Records shown section start
Example demo_recovers :
  match demo_recovery.1 with
  | Ok (Some summary) =>
      (ra_index <$> accounts summary, sum_credited summary, sum_claimable summary) = ([0; 2], 140, 100) /\
      next_deposit_index (client_db demo_recovery.2) = Some 3
  | _ => False
  end.
Proof. vm_compute. done. Qed.

Lemma demo_unused k : 3 <= k -> ~ used demo_client demo_status k.
Proof.
  intros Hk Hu. apply Hu. unfold entries_at, probes_at.
  set (base := claim_keypair_for_index demo_client k).
  assert (Hbase : base = 7003000000 + k) by (change base with (((7 * 1000 + 3) * 1000 + 0) * 1000 + k); lia).
  destruct (ground_claim_keypair_static _ _) as [[[t kp] account]|] eqn:E; simpl; [|done].
  apply ground_facts in E as (Ht & _ & _ & Ekp).
  assert (Hkp : kp = base + t) by (unfold add_exp_tweak in Ekp; simpl in Ekp; congruence).
  assert (Hno : forall x : Z, 7003000003 <= x -> entry_of demo_status k x = None).
  { intros x Hx. unfold entry_of, demo_status. simpl.
    rewrite !bool_decide_false; [done|intros [=]; lia..]. }
  rewrite Hno by lia. destruct (negb _); simpl; [|done]. by rewrite Hno by lia.
Qed.


Lemma recovery_ends_witness :
  exists summary st', recover_deposits_scan demo_client demo_status 2 false 5 demo_lost
    = (Ok (Some summary), st').
Proof.
  apply (recovery_ends demo_client demo_status 2 false 3); [lia|exact demo_unused| |done].
  intros k Hk. assert (k = 0 \/ k = 1 \/ k = 2 \/ k = 3 \/ k = 4) as Hcases by lia.
  destruct Hcases as [->|[->|[->|[->| ->]]]]; (eexists; split; [vm_compute; reflexivity|]);
    by repeat constructor.
Defined.
End witnesses.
Records shown section end
* _Activity_: Your task is to restate, word for word, only those lines above that fall between the line holding "destruct (ground_claim_keypair_static _" and the line holding "entry_of, demo_status. simpl.", inclusive.

* _Solved problem_:
  destruct (ground_claim_keypair_static _ _) as [[[t kp] account]|] eqn:E; simpl; [|done].
  apply ground_facts in E as (Ht & _ & _ & Ekp).
  assert (Hkp : kp = base + t) by (unfold add_exp_tweak in Ekp; simpl in Ekp; congruence).
  assert (Hno : forall x : Z, 7003000003 <= x -> entry_of demo_status k x = None).
  { intros x Hx. unfold entry_of, demo_status. simpl.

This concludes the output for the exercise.